If you wanted a taste of President Trump’s 2020 Make America Great Again Again pitch, you got a steaming farrago of it in Grand Rapids on Thursday: boasting, horseshit, and red meat, spiced with outright lies.
His vindication party—his first rally since the conclusion of Robert Mueller’s work—may only be held aloft by the thin reed of the Barr letter and the fallacious idea that he’s been totally, completely, utterly, entirely, and forever vindicated by Mueller and an at least 300-page report none of us have even seen.
“The Russia hoax is finally dead. The collusion delusion is over,” he said, and now “the Democrats have to now decide whether they will continue defrauding the public with ridiculous bullshit and partisan investigations, or whether they will apologize to the American people.”
After claiming “totally exoneration” and “complete vindication,” Trump turned to vindictiveness. He didn’t quite hit “lock her up,” but he made it clear he wasn’t going to claim victory and move on, instead predicting “big problems” to come for the Justice and FBI officials who asked for warrants—approved by judges—to surveil members of his campaign. The guy who refused to release his taxes and openly asked the Russians to hack his opponent wants to pretend that a report that didn’t charge him means he’s now innocent of all wrongdoing.
“I beat my case,” he said. “When you beat something, you beat it.”
Actually, that last quote came from R. Kelly, complaining about facing new charges for the crimes a lot like those he’d already gotten away with.
Back to the president, he reminded us just how thin-skinned and class-conscious he remains:
“I have a better education than them, I’m smarter than them, I went to the best schools they didn’t. Much more beautiful house, much more beautiful apartment. Much more beautiful everything. And I’m president, and they’re not.”

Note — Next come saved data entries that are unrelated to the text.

(* ===== verification/WindowsUser.v ===== *)
(** * The user of a process and of this one, on Windows (src/local/windows.rs)

    [query_token_user] reads a token's user into a buffer it sized first; the first
    word of the buffer points at the SID. What is opened on the way is closed, and
    what the system allocates is freed. [None] is an index that panics or a read
    outside an allocation. *)
From stdpp Require Import gmap list.
From S2P Require Import Prelude CommandLine WindowsRecords WindowsLaunch.

(** ** The process *)

(** The process's handles, and the memory the system allocated for it. *)
Record os := Os { kernel : host; local : gmap Z units }.

Definition lift {A} (f : host → A * host) (s : os) : A * os := let '(a, h) := f (kernel s) in (a, Os h (local s)).

Definition open (o : object) : os → io_result Z * os := lift (new_handle o false).
(** [CloseHandle]. *)
Definition close (n : Z) (s : os) : os := Os (closing [n] (kernel s)) (local s).

(** A call that leaves a string of the system's. *)
Definition local_alloc (content : units) (s : os) : io_result Z * os :=
  match lift next_fault s with
  | (Some e, s) => (Err e, s)
  | (None, s) => let p := fresh (dom (local s)) in (Ok p, Os (kernel s) (<[p := content]> (local s)))
  end.
(** [LocalMemory::drop]. *)
Definition local_free (p : Z) (s : os) : os := Os (kernel s) (delete p (local s)).

(** What the system says of a token: whether the size query reports success, the size
    it leaves, and the words it writes to a buffer of so many bytes; and of a SID: its
    text and which others it equals. *)
Class Accounts := {
  size_reply : Z → bool * Z;
  information : Z → Z → list Z;
  sid_text : Z → units;
  EqualSid : Z → Z → bool;
}.

(** It writes no more than it was allowed, and a text has no NUL in it. *)
Class AccountLaws `{!Accounts} : Prop := {
  information_fits owner n : 0 ≤ n → Z.of_nat (length (information owner n)) ≤ (n + 7) / 8;
  sid_text_ends p : 0 ∉ sid_text p;
}.

(** The process itself, for [GetCurrentProcess]. *)
Definition myself : Z := 0.
Definition ERROR_INSUFFICIENT_BUFFER : Z := 122.

Section code.
Context `{!Accounts}.

(** The buffer that is asked for [needed] bytes, once the system wrote to it. *)
Definition buffer_of (owner needed : Z) : list Z :=
  let buffer := replicate (Z.to_nat ((needed + 7) / 8)) 0 in
  let written := information owner needed in
  written ++ drop (length written) buffer.

(** [query_token_user] of a token of [owner]'s. *)
Definition query_token_user (owner : Z) (s : os) : io_result (list Z) * os :=
  let '(fault, s) := lift next_fault s in
  let error := match fault with Some e => raw_os_error e | None => Some ERROR_INSUFFICIENT_BUFFER end in
  let '(succeeded, needed) := size_reply owner in
  if succeeded || negb (bool_decide (error = Some ERROR_INSUFFICIENT_BUFFER)) || (needed <? 8) || (65536 <? needed)
  then (Err (error_new PermissionDenied "cannot size peer token"), s) else
  match lift next_fault s with
  | (Some e, s) => (Err e, s)
  | (None, s) => (Ok (buffer_of owner needed), s)
  end.

(** [token_user]: the token is closed again. *)
Definition token_user (owner : Z) (s : os) : io_result (list Z) * os :=
  match open (TokenObject owner) s with
  | (Err e, s) => (Err e, s)
  | (Ok token, s) => let '(r, s) := query_token_user owner s in (r, close token s)
  end.

Definition same_sid (first second : list Z) : option bool :=
  a ← head first; b ← head second; Some (EqualSid a b).

(** [process_runs_as_this_user]: the handle is closed when the function returns. *)
Definition process_runs_as_this_user (pid : Z) (s : os) : option (io_result bool * os) :=
  match open (ProcessObject pid) s with
  | (Err e, s) => Some (Err e, s)
  | (Ok process, s) =>
      match token_user pid s with
      | (Err e, s) => Some (Err e, close process s)
      | (Ok peer, s) =>
          match token_user myself s with
          | (Err e, s) => Some (Err e, close process s)
          | (Ok own, s) => b ← same_sid peer own; Some (Ok b, close process s)
          end
      end
  end.

(** The length of the string at [p]: the index of its NUL. *)
Fixpoint length_to_nul (l : units) : option nat :=
  match l with [] => None | u :: l => if u =? 0 then Some O else S <$> length_to_nul l end.

(** [current_user_sid]; a [String] is its UTF-16 units. *)
Definition current_user_sid (s : os) : option (io_result units * os) :=
  match token_user myself s with
  | (Err e, s) => Some (Err e, s)
  | (Ok user, s) =>
      sid ← head user;
      match local_alloc (sid_text sid ++ [0]) s with
      | (Err e, s) => Some (Err e, s)
      | (Ok text, s) =>
          memory ← local s !! text;
          length ← length_to_nul memory;
          let sid := take length memory in
          Some (match Temporary.from_utf16 sid with Some _ => Ok sid | None => Err (error_of_kind InvalidData) end, local_free text s)
      end
  end.

(** [terminate_legacy_peer]: [ended] collects the processes that were terminated. *)
Definition terminate_legacy_peer (pid : Z) (s : os * list Z) : io_result unit * (os * list Z) :=
  let '(s, ended) := s in
  match open (ProcessObject pid) s with
  | (Err e, s) => (Err e, (s, ended))
  | (Ok process, s) =>
      let '(fault, s) := lift next_fault s in
      let s := close process s in
      match fault with None => (Ok tt, (s, pid :: ended)) | Some e => (Err e, (s, ended)) end
  end.
End code.

(** ** Nothing is left behind *)

(** The calls only use up what is ahead. *)
Record undisturbed (s s' : os) : Prop := {
  same_table : table (kernel s') = table (kernel s);
  same_host : same_else (kernel s) (kernel s');
  same_local : local s' = local s;
}.
#[export] Instance undisturbed_preorder : PreOrder undisturbed.
Proof.
  split; [intros s; split; try done; by constructor|]. intros a b c [? [] ?] [? [] ?].
  split; [congruence|constructor; congruence|congruence].
Qed.

Lemma fault_undisturbed s e s' : lift next_fault s = (e, s') → undisturbed s s'.
Proof.
  unfold lift. destruct (next_fault (kernel s)) as [e' h] eqn:E. apply next_fault_same in E as [? ?]. intros [= _ <-]. by split.
Qed.

(** A new handle is one the process did not have. *)
Lemma open_spec o s r s' :
  open o s = (r, s') →
  match r with
  | Ok n => table (kernel s) !! n = None ∧ table (kernel s') = <[n := Handle o false]> (table (kernel s)) ∧
            same_else (kernel s) (kernel s') ∧ local s' = local s
  | Err _ => undisturbed s s'
  end.
Proof.
  unfold open, lift, new_handle. destruct (next_fault (kernel s)) as [[e|] h] eqn:E; apply next_fault_same in E as [Hs Ht];
    intros [= <- <-]; simpl; [by split|]. rewrite <- Ht. split_and!; try done.
  - apply not_elem_of_dom, is_fresh.
  - etrans; [exact Hs|by constructor].
Qed.

(** A handle that was opened and is closed again. *)
Lemma opened_and_closed o s n s1 s2 :
  open o s = (Ok n, s1) → undisturbed s1 s2 → undisturbed s (close n s2).
Proof.
  intros (Hn & Ht & Hs & Hl)%open_spec [Ht2 Hs2 Hl2]. split; simpl.
  - rewrite Ht2, Ht. by apply delete_insert_id.
  - etrans; [exact Hs|]. etrans; [exact Hs2|]. by constructor.
  - congruence.
Qed.

Section proofs.
Context `{!Accounts, !AccountLaws}.

(** The buffer has the size the system asked for, in whole words, and at least one. *)
Lemma query_spec owner s r s' :
  query_token_user owner s = (r, s') →
  undisturbed s s' ∧
  ∀ buffer, r = Ok buffer → let needed := (size_reply owner).2 in
    8 ≤ needed ≤ 65536 ∧ needed ≤ 8 * Z.of_nat (length buffer) < needed + 8 ∧ buffer = buffer_of owner needed.
Proof.
  unfold query_token_user. destruct (lift next_fault s) as [f1 s1] eqn:E1. apply fault_undisturbed in E1.
  destruct (size_reply owner) as [ok needed]. destruct (ok || _ || _ || _) eqn:Eg; [by intros [= <- <-]|].
  rewrite !orb_false_iff in Eg. destruct Eg as [[_ Hlow%Z.ltb_ge] Hhigh%Z.ltb_ge].
  destruct (lift next_fault s1) as [[e|] s2] eqn:E2; apply fault_undisturbed in E2; intros [= <- <-]; (split; [by etrans|]); [done|].
  intros buffer [= <-]. simpl. pose proof (information_fits owner needed ltac:(lia)) as Hfit.
  pose proof (Z.div_mod (needed + 7) 8 ltac:(lia)). pose proof (Z.mod_pos_bound (needed + 7) 8 ltac:(lia)).
  split; [lia|]. split; [|done]. unfold buffer_of. rewrite length_app, length_drop, length_replicate. lia.
Qed.

(** The SID of [owner]'s user: the first word of the buffer. *)
Definition sid_of (owner : Z) : option Z := head (buffer_of owner (size_reply owner).2).

Lemma token_user_spec owner s r s' :
  token_user owner s = (r, s') → undisturbed s s' ∧ ∀ buffer, r = Ok buffer → head buffer = sid_of owner ∧ is_Some (sid_of owner).
Proof.
  unfold token_user. destruct (open _ s) as [[token|e] s1] eqn:Eo.
  - destruct (query_token_user owner s1) as [r2 s2] eqn:Eq. apply query_spec in Eq as [Hu Hr]. intros [= <- <-].
    split; [by eapply opened_and_closed|]. intros buffer Hb. destruct (Hr buffer Hb) as (Hn & Hlen & Hbuf).
    unfold sid_of. rewrite <- Hbuf. split; [done|]. destruct buffer; [simpl in Hlen; lia|by eexists].
  - apply open_spec in Eo. by intros [= <- <-].
Qed.

Lemma process_user_spec pid s :
  ∃ r s', process_runs_as_this_user pid s = Some (r, s') ∧ undisturbed s s' ∧
    ∀ b, r = Ok b → ∃ peer own, sid_of pid = Some peer ∧ sid_of myself = Some own ∧ b = EqualSid peer own.
Proof.
  unfold process_runs_as_this_user. destruct (open _ s) as [[process|e] s1] eqn:Eo.
  2: { apply open_spec in Eo. do 2 eexists. split; [done|]. by split. }
  destruct (token_user pid s1) as [[peer|e] s2] eqn:E2; apply token_user_spec in E2 as [Hu2 Hp].
  2: { do 2 eexists. split; [done|]. split; [by eapply opened_and_closed|done]. }
  destruct (token_user myself s2) as [[own|e] s3] eqn:E3; apply token_user_spec in E3 as [Hu3 Ho].
  2: { do 2 eexists. split; [done|]. split; [eapply opened_and_closed; [done|by etrans]|done]. }
  destruct (Hp peer eq_refl) as [Hph [p Hpp]], (Ho own eq_refl) as [Hoh [o Hoo]]. unfold same_sid. rewrite Hph, Hoh, Hpp, Hoo. simpl.
  do 2 eexists. split; [done|]. split; [eapply opened_and_closed; [done|by etrans]|]. intros b [= <-]. by eauto 10.
Qed.

Lemma length_to_nul_spec l : 0 ∉ l → length_to_nul (l ++ [0]) = Some (length l).
Proof.
  induction l as [|u l IH]; [done|]. intros [Hu Hl]%not_elem_of_cons. simpl. destruct (Z.eqb_spec u 0); [done|]. by rewrite IH.
Qed.

Lemma local_alloc_spec content s r s' :
  local_alloc content s = (r, s') →
  match r with
  | Ok p => local s !! p = None ∧ local s' = <[p := content]> (local s) ∧
            table (kernel s') = table (kernel s) ∧ same_else (kernel s) (kernel s')
  | Err _ => undisturbed s s'
  end.
Proof.
  unfold local_alloc. destruct (lift next_fault s) as [[e|] s1] eqn:E; apply fault_undisturbed in E; intros [= <- <-]; [done|].
  destruct E as [Ht Hs Hl]. simpl. rewrite <- Hl. split_and!; try done. apply not_elem_of_dom, is_fresh.
Qed.

Lemma allocated_and_freed content s p s1 s2 :
  local_alloc content s = (Ok p, s1) → undisturbed s1 s2 → undisturbed s (local_free p s2).
Proof.
  intros (Hp & Hl & Ht & Hs)%local_alloc_spec [Ht2 Hs2 Hl2]. split; simpl; [congruence|by etrans|].
  rewrite Hl2, Hl. by apply delete_insert_id.
Qed.

Lemma current_user_spec s :
  ∃ r s', current_user_sid s = Some (r, s') ∧ undisturbed s s' ∧ ∀ text, r = Ok text → ∃ sid, sid_of myself = Some sid ∧ text = sid_text sid.
Proof.
  unfold current_user_sid. destruct (token_user myself s) as [[user|e] s1] eqn:E1; apply token_user_spec in E1 as [Hu1 Hr].
  2: { do 2 eexists. split; [done|]. by split. }
  destruct (Hr user eq_refl) as [Hu [sid Hsid]]. rewrite Hu, Hsid. simpl.
  destruct (local_alloc (sid_text sid ++ [0]) s1) as [[p|e] s2] eqn:E2; pose proof (local_alloc_spec _ _ _ _ E2) as Hs2.
  2: { do 2 eexists. split; [done|]. split; [by etrans|done]. }
  destruct Hs2 as (_ & Hl & _). rewrite Hl, lookup_insert_eq. simpl. rewrite length_to_nul_spec by apply sid_text_ends. simpl.
  do 2 eexists. split; [done|]. split; [etrans; [exact Hu1|]; eapply allocated_and_freed; [done|reflexivity]|].
  rewrite take_app_length. intros text. destruct (Temporary.from_utf16 _); intros [= <-]. by eauto 10.
Qed.

(** Asking for a user leaves nothing behind. Whatever calls fail, asking whose
    process it is and for this process's own user indexes no empty buffer and reads no
    memory past its end; every handle opened is closed again, every allocation freed,
    and an answer is what the system says of the two SIDs, or of its own. Terminating a
    peer closes its handle on every path, and ends no other process. *)
Theorem user_queries_leave_nothing (pid : Z) (s : os) (ended : list Z) :
  (∃ r s', process_runs_as_this_user pid s = Some (r, s') ∧ undisturbed s s' ∧
    ∀ b, r = Ok b → ∃ peer own, sid_of pid = Some peer ∧ sid_of myself = Some own ∧ b = EqualSid peer own) ∧
  (∃ r s', current_user_sid s = Some (r, s') ∧ undisturbed s s' ∧ ∀ text, r = Ok text → ∃ sid, sid_of myself = Some sid ∧ text = sid_text sid) ∧
  (∃ r s' ended', terminate_legacy_peer pid (s, ended) = (r, (s', ended')) ∧ undisturbed s s' ∧
    ended' = match r with Ok _ => pid :: ended | Err _ => ended end).
Proof.
  split_and!; [apply process_user_spec|apply current_user_spec|].
  unfold terminate_legacy_peer. destruct (open _ s) as [[process|e] s1] eqn:Eo.
  2: { apply open_spec in Eo. do 3 eexists. split; [done|]. by split. }
  destruct (lift next_fault s1) as [fault s2] eqn:E2. apply fault_undisturbed in E2.
  destruct fault; do 3 eexists; (split; [done|]); (split; [by eapply opened_and_closed|done]).
Qed.
End proofs.

(** A machine whose tokens fill 44 bytes; every owner has a SID of its own. *)
Module TwoUsers.
#[global] Instance accounts : Accounts := {|
  size_reply owner := (false, 44);
  information owner n := if n =? 44 then [100 + owner; 0] else [];
  sid_text p := ascii "S-1-5-" ++ [48 + p mod 10];
  EqualSid a b := a =? b;
|}.
#[global] Instance laws : AccountLaws.
Proof.
  split.
  - intros owner n Hn. simpl. destruct (Z.eqb_spec n 44) as [->|]; [by vm_compute|]. simpl. apply Z.div_pos; lia.
  - intros p. unfold sid_text. pose proof (Z.mod_pos_bound p 10). intros [Hin|Hin]%elem_of_app.
    + assert (Forall (λ u, u ≠ 0) (ascii "S-1-5-")) as Hf by (vm_compute; repeat constructor; discriminate).
      rewrite Forall_forall in Hf. by apply (Hf 0).
    + apply list_elem_of_singleton in Hin. lia.
Qed.

Definition process : os := Os (Host ∅ None 0 0 [] [None; None; None; None; Some (IoError Other (Some 8) "")]) ∅.
End TwoUsers.

Lemma user_queries_leave_nothing_witness :
  ∃ r s', process_runs_as_this_user 7 TwoUsers.process = Some (r, s') ∧ r = Err (IoError Other (Some 8) "") ∧
    undisturbed TwoUsers.process s'.
Proof.
  destruct (user_queries_leave_nothing 7 TwoUsers.process []) as [(r & s' & E & Hu & _) _].
  exists r, s'. split; [exact E|]. split; [|exact Hu]. vm_compute in E. by injection E as <- _.
Defined.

Yes, Don. We know you’re president. Trust us, we noticed.
We know you have a trophy wife, a castle in Florida, and an apartment that looks like it was decorated by a coked-up Liberace with a metric ton of gold leaf during his “Saddam was too restrained” phase. Got it.
As Trump went on delivering wildly exaggerated promises and boasts, short on deliverables as usual, what struck me was its large-scale incoherence.
It felt like serial message-testing, with a red-hatted focus group of Trump base voters under the microscope. Trump was largely on-prompter, but sniffed the wind constantly, searching for the themes that resonated with the blue-collar audience there to cheer him.
He devoted a good block of the night to fan favorites like the wall and the caravans from hell—combining them by vowing to “close the damn border” unless Mexico turns back two groups heading north.
He ripped the decision to drop charges against Jussie Smollett as an “embarrassment to our country.” The crowd rewarded him with lusty boos.
He lied about the state of the auto industry, and trade, and the economy.
In a sign of the new normal for his Party Formerly Known as the GOP, Trump leaned into the podium Thursday night and pursed his tiny mouth to riff on how he was in a war with General Motors so it would do what he wants and build plants and create jobs, or pay the price. Last I checked—and I know I’m old-fashioned on this one—presidents weren’t supposed to pick winners and losers and try to control markets by fiat, let alone boast about it. Hayek is spinning in his grave.
If there was any doubt Trump is sticking to the base-only strategy built by and for Fox News and the Trump fan club (but I repeat myself), Thursday night resolved it. Only Fox carried the rally in its sweaty entirety.
He rewarded them by ripping CNN and MSNBC and “the crooked journalists, the totally dishonest TV pundits. And by the way, they know it’s not true! They just got great ratings.”
He then plugged Fox’s prime-time lineup, boasting that “our friends’” ratings were “through the roof” since the Mueller report was delivered. The crowd obliged with blasts of “lock them up” and “lock her up.”
Trump correctly noted that he “never left center stage” in 2016. He’s not wrong. His antics remain crack to the media that rewarded him with billions of in-kind dollars of exposure. His rallies remain an essential tool in holding the camera on him at all times. The themes are trite, the lies are large, but the picture is there, on every screen.